Impasse électorale à Madagascar: entre préparatifs et controverses


À l'approche du premier tour de la présidentielle prévu par la Haute Cour Constitutionnelle pour le 16 novembre, la tension politique monte à Madagascar. Les acteurs politiques sont engagés dans un débat passionné, divisés entre ceux qui soutiennent la tenue des élections à la date prévue et ceux qui plaident pour un report.


Une société divisée

La décision de la plateforme PAN/FFKM, qui comprend des leaders chrétiens œcuméniques et la présidente de l'Assemblée nationale, de demander le report du scrutin, a été critiquée par les partisans du gouvernement et du président sortant Andry Rajoelina. Cette divergence d'opinions souligne la polarisation croissante entre les institutions de la République et les diverses factions politiques et civiles.


Accusations de coup d'état institutionnel

Le gouvernement a vivement réagi à l'initiative de la présidente de l'Assemblée nationale, accusant Christine Razanamahasoa de tenter un coup d'État institutionnel en interférant dans le processus électoral. Cette accusation soulève des questions sur les limites des pouvoirs institutionnels et le respect de la démocratie et de l'État de droit.

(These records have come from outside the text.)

(* ===== verification/LoopSpec.v ===== *)
(** * LoopSpec: what the event loop runs, and in which order

    The effect of a callback on the loop, composed along the stages of a turn; the
    theorems on the queues, the timers, quitting and the locks, and
    [set/loop/main.cpp]. *)

From Stdlib Require Import Sorting.Sorted.
From S2P Require Import Prelude Loop.

(** ** Effects of callbacks *)

(** The callbacks an event history ran, in order. *)
Definition ran (e : levent) : option task := match e with EvRun t => Some t | _ => None end.
Definition runs (evs : list levent) : list task := omap ran evs.

Lemma runs_app a b : runs (a ++ b) = runs a ++ runs b.
Proof. apply omap_app. Qed.

(** What a list of commands leaves on each queue and among the timers. *)
Definition push_of (q : queue_id) (c : cmd) : option task :=
  match q, c with
  | idle_q, CPushRunable t => Some t
  | runable_q, CPushIdle t => Some t
  | _, _ => None
  end.
Definition pushed (q : queue_id) (cs : list cmd) : list task := omap (push_of q) cs.

Definition timer_of (c : cmd) : option timer :=
  match c with CRunAt ts t => Some (mktimer ts t) | _ => None end.
Definition scheduled (cs : list cmd) : list timer := omap timer_of cs.

Definition is_quit (c : cmd) : bool := match c with CQuit => true | _ => false end.
Definition quits (cs : list cmd) : bool := existsb is_quit cs.

Lemma pushed_app q a b : pushed q (a ++ b) = pushed q a ++ pushed q b.
Proof. apply omap_app. Qed.
Lemma quits_app a b : quits (a ++ b) = quits a || quits b.
Proof. apply existsb_app. Qed.

(** A command that neither throws nor, when the timer mutex is held, adds a
    timer. *)
Definition allowed (locked : bool) (c : cmd) : bool :=
  match c with CThrow => false | CRunAt _ _ => negb locked | _ => true end.

Section spec.
Context {Q : Type} `{!TimerQueue Q}.
Implicit Types l : Loop Q.

(** [l'] is [l] after the commands [cs], with the callbacks [ts] run. *)
Record after l (cs : list cmd) (ts : list task) l' : Prop := mkafter {
  af_idle : idle_ l' = idle_ l ++ pushed idle_q cs;
  af_runable : runable_ l' = runable_ l ++ pushed runable_q cs;
  af_timer : tq_elems (timer_ l') ≡ₚ scheduled cs ++ tq_elems (timer_ l);
  af_timer_eq : scheduled cs = [] → timer_ l' = timer_ l;
  af_quit : is_quit_ l' = is_quit_ l || quits cs;
  af_locked : time_locked l' = time_locked l;
  af_outtime : outtime l' = outtime l;
  af_ticks : ticks l' = ticks l;
  af_polls : polls l' = polls l;
  af_io : io_handle_ l' = io_handle_ l;
  af_runs : runs (log l') = runs (log l) ++ ts
}.

Lemma after_refl l : after l [] [] l.
Proof. constructor; cbn; rewrite ?app_nil_r, ?orb_false_r; done. Qed.

Lemma after_trans l cs ts l1 cs' ts' l2 :
  after l cs ts l1 → after l1 cs' ts' l2 → after l (cs ++ cs') (ts ++ ts') l2.
Proof.
  intros [] []. unfold pushed, scheduled, quits in *.
  constructor; unfold pushed, scheduled, quits; rewrite ?omap_app, ?existsb_app; try congruence.
  - rewrite af_idle1, af_idle0. by rewrite app_assoc.
  - rewrite af_runable1, af_runable0. by rewrite app_assoc.
  - rewrite af_timer1, af_timer0, !app_assoc.
    by rewrite (Permutation_app_comm (omap timer_of cs')).
  - intros [? ?]%app_nil. rewrite af_timer_eq1, af_timer_eq0; done.
  - rewrite af_quit1, af_quit0. by rewrite orb_assoc.
  - rewrite af_runs1, af_runs0. by rewrite app_assoc.
Qed.

Lemma exec_cmd_after c l :
  allowed (time_locked l) c = true →
  ∃ l', exec_cmd c l = (Ok tt, l') ∧ after l [c] [] l'.
Proof.
  destruct c as [t|t|ts t| |]; cbn [allowed exec_cmd]; intros Ha; [..|done];
    [| |unfold runAt, sget, mbind, SM_bind; destruct (time_locked l) eqn:El; [done|]|];
    (eexists; split; [reflexivity|]);
    constructor; cbn; rewrite ?orb_false_r, ?orb_true_r, ?app_nil_r, ?runs_app, ?app_nil_r;
    try done.
  apply tq_elems_push.
Qed.

Lemma exec_cmds_after cs l :
  forallb (allowed (time_locked l)) cs = true →
  ∃ l', exec_cmds cs l = (Ok tt, l') ∧ after l cs [] l'.
Proof.
  revert l. induction cs as [|c cs IH]; intros l Ha; cbn [exec_cmds].
  - exists l. split; [done|apply after_refl].
  - cbn [forallb] in Ha. apply andb_prop in Ha as [Hc Hcs].
    destruct (exec_cmd_after c l Hc) as (l1 & E1 & A1).
    rewrite <- (af_locked _ _ _ _ A1) in Hcs. destruct (IH l1 Hcs) as (l2 & E2 & A2).
    exists l2. split; [by rewrite (sm_bind_Ok _ _ _ _ _ E1)|].
    exact (after_trans _ _ _ _ _ _ _ A1 A2).
Qed.

Context (E : env).

(** The commands of a list of callbacks. *)
Definition bodies (ts : list task) : list cmd := ts ≫= body E.

Lemma bodies_cons t ts : bodies (t :: ts) = body E t ++ bodies ts.
Proof. done. Qed.

Lemma bodies_app ts ts' : bodies (ts ++ ts') = bodies ts ++ bodies ts'.
Proof. unfold bodies. by rewrite bind_app. Qed.

Lemma emit_run_after t l : after l [] [t] (emit (EvRun t) l).
Proof.
  constructor; cbn; rewrite ?app_nil_r, ?orb_false_r, ?runs_app; done.
Qed.

Lemma run_task_after t l :
  forallb (allowed (time_locked l)) (body E t) = true →
  ∃ l', run_task E t l = (Ok tt, l') ∧ after l (body E t) [t] l'.
Proof.
  intros Ha. destruct (exec_cmds_after (body E t) (emit (EvRun t) l) Ha) as (l' & E' & A).
  exists l'. split; [exact E'|]. exact (after_trans _ _ _ _ _ _ _ (emit_run_after t l) A).
Qed.

Lemma for_each_after ts l :
  forallb (allowed (time_locked l)) (bodies ts) = true →
  ∃ l', for_each E ts l = (Ok tt, l') ∧ after l (bodies ts) ts l'.
Proof.
  revert l. induction ts as [|t ts IH]; intros l Ha; cbn [for_each].
  - exists l. split; [done|apply after_refl].
  - rewrite bodies_cons, forallb_app in Ha. apply andb_prop in Ha as [Hc Hcs].
    destruct (run_task_after t l Hc) as (l1 & E1 & A1).
    rewrite <- (af_locked _ _ _ _ A1) in Hcs. destruct (IH l1 Hcs) as (l2 & E2 & A2).
    exists l2. split; [by rewrite (sm_bind_Ok _ _ _ _ _ E1)|].
    exact (after_trans _ _ _ _ _ _ _ A1 A2).
Qed.

(** Swapping a queue out. *)
Definition swapped (q : queue_id) (m : mutex_id) l : Loop Q :=
  emit (EvAccess q m) (set_queue q [] l).

Lemma handle_runnable_after q m l :
  forallb (allowed (time_locked l)) (bodies (queue q l)) = true →
  ∃ l', handle_runnable E q m l = (Ok tt, l') ∧
        after (swapped q m l) (bodies (queue q l)) (queue q l) l'.
Proof. intros Ha. apply (for_each_after _ (swapped q m l)). done. Qed.

Lemma runs_swapped q m l : runs (log (swapped q m l)) = runs (log l).
Proof. cbn. by rewrite runs_app, app_nil_r. Qed.

(** ** Timers *)

Lemma allowed_locked_scheduled cs : forallb (allowed true) cs = true → scheduled cs = [].
Proof.
  induction cs as [|c cs IH]; [done|]. cbn [forallb]. intros [Hc Hcs]%andb_prop.
  unfold scheduled. cbn. destruct c; cbn in *; by auto.
Qed.

Lemma after_set_timer l cs ts l1 q :
  after l cs ts l1 → scheduled cs = [] → after (set_timer q l) cs ts (set_timer q l1).
Proof. intros [] Hs. constructor; cbn; try done. by rewrite Hs. Qed.

(** [rs] are the timers that fire, in order, when the queue goes to [q']. *)
Record fired (now : Z) (q : Q) (rs : list timer) (q' : Q) : Prop := {
  fi_elems : rs ++ tq_elems q' ≡ₚ tq_elems q;
  fi_sorted : StronglySorted (λ a b, timestamp a ≤ timestamp b) rs;
  fi_due : Forall (λ e, timestamp e ≤ now) rs;
  fi_left : Forall (λ e, now < timestamp e) (tq_elems q')
}.

Lemma fired_cons now q e rs q' :
  tq_top q = Some e → timestamp e ≤ now → fired now (tq_pop q) rs q' →
  fired now q (e :: rs) q'.
Proof.
  intros Ht Hle [Hp Hs Hd Hl]. destruct (tq_top_Some q e Ht) as [Hq Hmin].
  assert (Hall : e :: rs ++ tq_elems q' ≡ₚ tq_elems q) by (by rewrite Hp).
  constructor; [done| |by constructor|done].
  constructor; [done|]. apply Forall_forall. intros x Hx. apply Hmin.
  rewrite <- Hall. apply elem_of_cons. right. apply elem_of_app. by left.
Qed.

(** Every timer that is due is allowed to run under the mutex. *)
Definition due_allowed (now : Z) (q : Q) : Prop :=
  ∀ e, e ∈ tq_elems q → timestamp e ≤ now → forallb (allowed true) (body E (runnable e)) = true.

Lemma timer_loop_after fuel now t l :
  time_locked l = true → (length (tq_elems (timer_ l)) < fuel)%nat →
  due_allowed now (timer_ l) →
  ∃ t' l' rs, timer_loop E fuel now t l = (Ok t', l') ∧ fired now (timer_ l) rs (timer_ l') ∧
    after (set_timer (timer_ l') l) (bodies (runnable <$> rs)) (runnable <$> rs) l' ∧
    scheduled (bodies (runnable <$> rs)) = [] ∧
    t' = from_option timestamp (default t (last (timestamp <$> rs))) (tq_top (timer_ l')).
Proof.
  revert t l. induction fuel as [|fuel IH]; intros t l Hlk Hf Hdue; [lia|].
  cbn [timer_loop]. unfold sget, mbind at 1, SM_bind at 1.
  destruct (tq_top (timer_ l)) as [e|] eqn:Et.
  - destruct (tq_top_Some _ _ Et) as [Hq Hmin].
    destruct (now <? timestamp e) eqn:En; zbool.
    + exists (timestamp e), l, []. split; [done|]. split; [|split; [|by rewrite Et]].
      * constructor; [done|constructor|done|]. apply Forall_forall. intros x Hx.
        specialize (Hmin x Hx). lia.
      * destruct l. apply after_refl.
    + assert (He : e ∈ tq_elems (timer_ l)) by (rewrite Hq; by left).
      specialize (Hdue e He En) as Hb.
      destruct (run_task_after (runnable e) l) as (l1 & E1 & A1); [by rewrite Hlk|].
      rewrite (sm_bind_Ok _ _ _ _ _ E1).
      pose proof (allowed_locked_scheduled _ Hb) as Hsch.
      pose proof (af_timer_eq _ _ _ _ A1 Hsch) as Hteq.
      set (l2 := set_timer (tq_pop (timer_ l1)) l1).
      destruct (IH (timestamp e) l2) as (t' & l' & rs & E2 & F2 & A2 & S2 & T2).
      { cbn. by rewrite (af_locked _ _ _ _ A1). }
      { cbn. rewrite Hteq. rewrite Hq in Hf. cbn in Hf. lia. }
      { intros x Hx. apply Hdue. cbn in Hx. rewrite Hteq in Hx. rewrite Hq. by right. }
      exists t', l', (e :: rs). split; [exact E2|]. cbn in F2. rewrite Hteq in F2.
      split; [by apply fired_cons|]. rewrite fmap_cons, bodies_cons.
      split; [|split].
      * change (runnable e :: (runnable <$> rs)) with ([runnable e] ++ (runnable <$> rs)).
        eapply after_trans; [by apply after_set_timer|exact A2].
      * unfold scheduled in *. by rewrite omap_app, Hsch, S2.
      * rewrite T2. f_equal. cbn. rewrite last_cons. by destruct (last _).
  - exists t, l, []. split; [done|]. split; [|split; [|by rewrite Et]].
    + constructor; [done|constructor|done|]. by rewrite (tq_top_None _ Et).
    + destruct l. apply after_refl.
Qed.

(** What a call of [handle_timer] does, as a whole. *)
Record timed (now : Z) l (rs : list timer) l' : Prop := {
  ti_fired : fired now (timer_ l) rs (timer_ l');
  ti_after : after (set_outtime (outtime l') (set_timer (timer_ l') l))
               (bodies (runnable <$> rs)) (runnable <$> rs) l';
  ti_none : scheduled (bodies (runnable <$> rs)) = [];
  ti_outtime :
    outtime l' = from_option timestamp (default (outtime l) (last (timestamp <$> rs)))
                             (tq_top (timer_ l'))
}.

Lemma handle_timer_timed now l :
  time_locked l = false → due_allowed now (timer_ l) →
  ∃ l' rs, handle_timer E now l = (Ok tt, l') ∧ timed now l rs l'.
Proof.
  intros Hlk Hdue.
  destruct (timer_loop_after (S (length (tq_elems (timer_ l)))) now (outtime l)
              (set_locked true l)) as (t' & l' & rs & E1 & F1 & A1 & S1 & T1);
    [done|cbn; lia|done|].
  unfold handle_timer. rewrite E1.
  exists (set_outtime t' (set_locked false l')), rs. split; [done|].
  constructor; [exact F1| |exact S1|exact T1].
  destruct A1. constructor; cbn; try done.
Qed.

(** C38: Queues.  When no queued callback throws (nor calls [runAt] while the mutex of the
    timers is held), [handle_runnable] runs exactly the callbacks queued when it is
    called, each once and in the order they were pushed, and leaves on the queue
    exactly those that these callbacks push; what they push on the other queue
    goes behind what is there. *)
Theorem handle_runnable_fifo q m l :
  forallb (allowed (time_locked l)) (bodies (queue q l)) = true →
  ∃ l', handle_runnable E q m l = (Ok tt, l') ∧
    runs (log l') = runs (log l) ++ queue q l ∧
    queue q l' = pushed q (bodies (queue q l)) ∧
    (∀ q', q' ≠ q → queue q' l' = queue q' l ++ pushed q' (bodies (queue q l))).
Proof.
  intros Ha. destruct (handle_runnable_after q m l Ha) as (l' & Hr & A).
  exists l'. split; [done|].
  split; [by rewrite (af_runs _ _ _ _ A), runs_swapped|].
  split; [destruct q; cbn [queue]; rewrite (af_idle _ _ _ _ A) || rewrite (af_runable _ _ _ _ A); done|].
  intros q' Hne. destruct q, q'; try done; cbn [queue];
    rewrite (af_idle _ _ _ _ A) || rewrite (af_runable _ _ _ _ A); done.
Qed.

Dialogue politique et constitutionnalité

Tandis que le gouvernement et les parlementaires majoritaires au Sénat insistent sur l'importance de maintenir la date du 16 novembre pour le respect de la démocratie, l'opposition et les organisations de la société civile pointent du doigt des irrégularités qui, selon eux, justifient un report. La situation met en évidence les défis de conduire un processus électoral perçu comme équitable par tous les acteurs politiques.


Vers une résolution ou une escalade?

La crise politique à Madagascar met en relief la fragilité du processus démocratique en période électorale. Alors que les préparatifs du scrutin avancent, la résistance face à des questions non résolues sur la légitimité et la transparence du processus électoral suggère que la route vers des élections pacifiques et consensuelles est encore semée d'obstacles.